Чейз открыла дверь. Это был Тэннер. Его взгляд нацелился на нее, словно он готовился стрелять, но сначала он ее крепко обнял. А потом отстранил, держа за оба плеча.
– Скажи, что это неправда. Скажи, что незнакома с генералом Торном!
– Я с ним незнакома. – Правда говорилась легко. – По-настоящему. Но он – мой отец. Он заставил меня два раза пройти генный анализ, чтобы точно знать.
Избыточная откровенность Чейз огорошила Тэннера: он замер, глядя на нее еще пристальнее.
Сильф села на койке, скрипнув пружинами.
– Вали, Арктика. Нам надо спать. У меня через считаные часы вылет.
Чейз вышла в тихий, залитый аварийным красным светом коридор и закрыла дверь.
– Оказывается, я теперь живу со штаб-сержантом Сильф.
Тэннер нахмурился:
– Как это вышло?
– Чистой воды везенье.
Он почти улыбнулся – а она почти почувствовала себя прежней.
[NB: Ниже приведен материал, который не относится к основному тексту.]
(* ===== verification/AuthProofs.v ===== *)
(** * What the authenticator promises

    Over every interleaving of requests, with the clock running and the
    issuer's server answering as it likes. *)

From S2P Require Import Prelude Text Protocol SpecBuilder Auth.

Section Verifier.
Context `{Jose} (refresh_interval max_age : Z).
Context (serves : Reply -> Prop).

Abbreviation step := (step refresh_interval max_age serves).
Abbreviation request := (request refresh_interval max_age serves).
Abbreviation recent := (recent refresh_interval).
Abbreviation fresh := (fresh max_age).
Abbreviation choose := (Auth.choose refresh_interval max_age).

(** The verifier after any steps from its start. *)
Definition reachable (v : Verifier) : Prop := exists t, rtc step (verifier_start t) v.

(** A fetch that begins at [t] after those of [past]: it waits for the last to
    end, an interval after a failure, and an interval after the one before. *)
Definition may_begin (past : list Past) (t : Z) : Prop :=
  match past with
  | [] => True
  | last :: rest =>
      (pa_ended last <= t)%Z /\ (pa_failed last = true -> pa_ended last + refresh_interval <= t)%Z /\
      match rest with [] => True | before :: _ => (pa_ended before + refresh_interval <= t)%Z end
  end.

Fixpoint spaced (past : list Past) : Prop :=
  match past with
  | [] => True
  | p :: rest => (pa_began p <= pa_ended p)%Z /\ may_begin rest (pa_began p) /\ spaced rest
  end.

(** The request has the gate. *)
Definition inside (pc : Pc) : Prop :=
  match pc with Holds _ | Fetching _ _ _ _ | Releases _ _ => True | _ => False end.

(** The fetches as the bookkeeping knows them when none is under way. *)
Record settled (v : Verifier) : Prop := {
  se_attempted : fe_attempted (ve_fetches v) = pa_ended <$> head (ve_past v);
  se_error : is_Some (fe_error (ve_fetches v)) <-> exists p, head (ve_past v) = Some p /\ pa_failed p = true;
  se_refreshed : match ve_past v with
    | last :: before :: _ =>
        pa_failed last = true \/ fe_refreshed (ve_fetches v) = Some (pa_ended last) \/
        (pa_ended before + refresh_interval <= pa_began last)%Z
    | _ => True
    end;
}.

Record invariant (v : Verifier) : Prop := {
  in_gate : forall i, (exists pc, ve_requests v !! i = Some pc /\ inside pc) <-> ve_gate v = Some i;
  in_spaced : spaced (ve_past v);
  in_past : forall p, p ∈ ve_past v -> (pa_ended p <= ve_now v)%Z;
  in_first : ks_loaded_at (ve_keys v) = None -> Forall (fun p => pa_failed p = true) (ve_past v);
  in_settled : (forall i kid loaded_at found since,
      ve_requests v !! i <> Some (Fetching kid loaded_at found since)) -> settled v;
  in_fetching : forall i kid loaded_at found since,
    ve_requests v !! i = Some (Fetching kid loaded_at found since) ->
    loaded_at = ks_loaded_at (ve_keys v) /\ (since <= ve_now v)%Z /\ may_begin (ve_past v) since /\
    (for_unknown loaded_at found = false ->
     match ve_past v with [] => True | last :: _ => (pa_ended last + refresh_interval <= since)%Z end);
}.

Lemma recent_later t since : recent t (Some since) = false -> (since <= t)%Z -> (since + refresh_interval <= t)%Z.
Proof. unfold Auth.recent, within_span. rewrite Z.ltb_ge. lia. Qed.

Lemma start_invariant t : invariant (verifier_start t).
Proof.
  split; simpl; try done.
  - intros i. split; [intros (pc & Hi & _); by rewrite lookup_empty in Hi|done].
  - intros p Hp. by inversion Hp.
  - intros _. split; simpl; [done|split; [by intros []|by intros (? & ? & _)]|done].
Qed.

(** When a fetch is decided, it may begin. *)
Lemma due_may_begin v t1 t2 t3 t4 found :
  spaced (ve_past v) -> (forall p, p ∈ ve_past v -> (pa_ended p <= ve_now v)%Z) ->
  (ks_loaded_at (ve_keys v) = None -> Forall (fun p => pa_failed p = true) (ve_past v)) ->
  settled v -> (ve_now v <= t1 <= t2)%Z -> (t2 <= t3 <= t4)%Z ->
  choose t1 t2 t3 (ve_fetches v) (ks_loaded_at (ve_keys v)) found = Fetch ->
  may_begin (ve_past v) t4 /\
  (for_unknown (ks_loaded_at (ve_keys v)) found = false ->
   match ve_past v with [] => True | last :: _ => (pa_ended last + refresh_interval <= t4)%Z end).
Proof.
  intros Hsp Hnow Hfirst [Ha He Hr] Ht12 Ht34 Hd. unfold may_begin.
  destruct (ve_past v) as [|last rest] eqn:Ep; [done|]. simpl in Ha.
  assert (pa_ended last <= ve_now v)%Z as Hlast by (apply Hnow, list_elem_of_here).
  assert (bool_decide (is_Some (fe_error (ve_fetches v))) = pa_failed last) as Hfail.
  { destruct (pa_failed last) eqn:El.
    - apply bool_decide_eq_true, He. by exists last.
    - apply bool_decide_eq_false. rewrite He. simpl. intros (p & [= <-] & Hp). congruence. }
  unfold Auth.choose in Hd. rewrite Hfail, Ha in Hd.
  set (failing := pa_failed last && recent t2 (Some (pa_ended last))) in *.
  assert (due refresh_interval t3 (ve_fetches v) failing (ks_loaded_at (ve_keys v)) found = true) as Hdue.
  { destruct (due _ _ _ _ _ _); [done|]. simpl in Hd. by destruct (fresh _ _), found, failing. }
  assert (failing = false -> pa_failed last = true -> pa_ended last + refresh_interval <= t4)%Z as Hf.
  { unfold failing. intros Hff Hl. rewrite Hl in Hff. simpl in Hff. apply recent_later in Hff; lia. }
  destruct Hsp as (Hle & Hmay & _). unfold due in Hdue.
  destruct (ks_loaded_at (ve_keys v)) as [loaded|].
  - destruct found as [key|].
    + rewrite Ha in Hdue. apply negb_true_iff, recent_later in Hdue; [|lia].
      split; [|lia]. split_and!; [lia|lia|]. destruct rest as [|before]; [done|]. destruct Hmay. lia.
    + apply andb_prop in Hdue as [Hnf Hnr]. apply negb_true_iff in Hnf, Hnr. split; [|done].
      split_and!; [lia|auto|]. destruct rest as [|before rest]; [done|]. destruct Hmay as (Hm & _).
      destruct Hr as [Hr|[Hr|Hr]].
      * specialize (Hf Hnf Hr). lia.
      * rewrite Hr in Hnr. apply recent_later in Hnr; lia.
      * lia.
  - apply negb_true_iff in Hdue. specialize (Hfirst eq_refl). apply Forall_cons in Hfirst as [Hl _].
    specialize (Hf Hdue Hl). split; [|lia]. split_and!; [lia|lia|].
    destruct rest as [|before]; [done|]. destruct Hmay. lia.
Qed.
Definition decide_with_skills (d : Driver) (w : W) (decider : Decider W)
    (tools : list ToolDescriptor) (skills : list Skill)
    : result (list Effect) DeciderError * (Driver * W) :=
  let st := state d in
  if harness_is_terminal (harness st) then (Ok [], (d, w))
  else
    match decider (decision_view d tools skills) w with
    | (Err e, w) => (Err e, (d, w))
    | (Ok effect, w) =>
        if over_budget (d_spec d) st effect then
          (Ok [], push d w (RunFailed FcBudget "limit hit") ActorSystem)
        else
          let '(d, w) := push d w (EffectDecided effect) ActorAgent in
          let '(effects, dw) := authorize_decided d w (harness st) effect tools in
          (Ok effects, dw)
    end.

(** [Driver::decide]. *)
Definition driver_decide (d : Driver) (w : W) (decider : Decider W)
    (tools : list ToolDescriptor) : result (list Effect) DeciderError * (Driver * W) :=
  decide_with_skills d w decider tools (d_skills d).

Definition advance_answered_step (d : Driver) (w : W) : Driver * W :=
  match harness (state d) with
  | Running step _ true =>
      if (max_steps (limits (d_spec d)) <=? step)%N then (d, w)
      else push d w StepAdvanced ActorSystem
  | _ => (d, w)
  end.

Definition memory_key (d : Driver) (scope : MemoryScope) : option MemoryKey :=
  let step :=
    match harness (state d) with
    | Running step _ _ | WaitingForTool step _ _ _ => step
    | _ => 0%N
    end in
  memory_key_of (d_spec d) scope step.

(** [{scope:?}]. *)
Definition scope_debug (scope : MemoryScope) : string :=
  match scope with
  | ScopeStep => "Step" | ScopeRun => "Run" | ScopeSession => "Session"
  | ScopeAgent => "Agent" | ScopeWorkspace => "Workspace" | ScopeUser => "User"
  | ScopeOrganization => "Organization" | ScopeGlobal => "Global"
  end.

Definition fail_unowned (d : Driver) (w : W) (scope : MemoryScope) : Driver * W :=
  push d w
    (RunFailed FcPolicy
       ("memory " +:+ scope_debug scope +:+ ": the run names no owner for it")) ActorSystem.

(** The store's own message goes to standard error only. *)
Definition fail_memory (d : Driver) (w : W) (operation : string) : Driver * W :=
  push d w (RunFailed FcInfrastructure ("memory " +:+ operation +:+ ": store unavailable"))
    ActorSystem.

Definition left_of (max used given : N) : N := sat_sub32 max (sat_add32 used given).

Definition carve (d : Driver) (st : RunState) : result Limits string :=
  let l := limits (d_spec d) in
  let steps_left := left_of (max_steps l) (steps st) (given_steps st) in
  let model_calls_left := left_of (max_model_calls l) (model_calls st) (given_model_calls st) in
  if negb (is_running (harness st)) then Err "the run is not running"
  else if (MAX_CHILDREN <=? children st)%N then
    Err ("already started " +:+ pretty MAX_CHILDREN +:+ " children")
  else if (steps_left <? 2)%N || (model_calls_left <? 2)%N then
    Err "not enough budget left to give a child"
  else Ok (mkLimits (steps_left / 2) (model_calls_left / 2)).

Definition delegate (d : Driver) (w : W) (agent : AgentId) (inp : string) : Driver * W :=
  let st := state d in
  let refused := carve d st in
  let step := match harness st with Running step _ _ => step | _ => 0%N end in
  let '(started, w) :=
    match refused with
    | Err reason => (Err reason, w)
    | Ok given =>
        match d_spawner d with
        | None => (Err "no agent spawner is configured", w)
        | Some spawner => spawner (mkChildRequest (d_spec d) step agent inp given) w
        end
    end in
  let p :=
    match started with
    | Ok child => ChildStarted (sc_run_id child) agent (sc_limits child)
    | Err reason => DelegateRefused agent reason
    end in
  push d w p ActorSystem.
– Бунтарь сказал мне про твоего отца.
Чейз снова попыталась говорить холодно и презрительно, но у нее не получилось. Оказалось, что это требовало намного больше усилий, чем простая правда.
– Это именно так ужасно, как звучит, – призналась она. – Он не хочет иметь со мной никаких дел, и свыкнуться с этим труднее, чем следовало бы.
Она смотрела, как Тэннер взвешивает свои следующие слова.
– Мой дед был филиппинцем, Чейз.
– Знаю. – Стоило ему ей об этом сказать, и она сбежала так стремительно, что, наверное, внутри у нее до сих пор что-то не остановилось. – Я не могу за него извиняться. Я не виновата в том, что он сделал. И если честно, то и он не виноват.
Тэннер покачал головой.
– Я бы ту бомбу ни за что не сбросил. Я бы отказался. Был бы разжалован и уволен.
Чейз отвела взгляд.
– Я так бы и подумала.
– Я тебе это говорю, чтобы ты знала, что я о нем думаю. И чтобы ты знала, что это никак не меняет того, что я о тебе думаю.
– Ну, правильно! Я же любовный вампир.
Обида вырвалась с неожиданной для нее самой силой.
Тэннер нахмурился: с этим выражением лица он всегда казался серьезным и симпатичным.
– Я злился не потому, что ты со мной рассталась, Чейз. Я злился потому, что чувствовал, что я тебе нравлюсь, даже когда ты пыталась меня бросить. Это было непонятно, а я люблю, чтобы все было понятно. – Он расправил плечи. – Ты боялась сближаться с людьми. Когда я в этом разобрался, то перестал так злиться. Я надеялась, что ты с этим справишься. Желательно не с Бунтарем.
К своему удивлению, она почувствовала облегчение.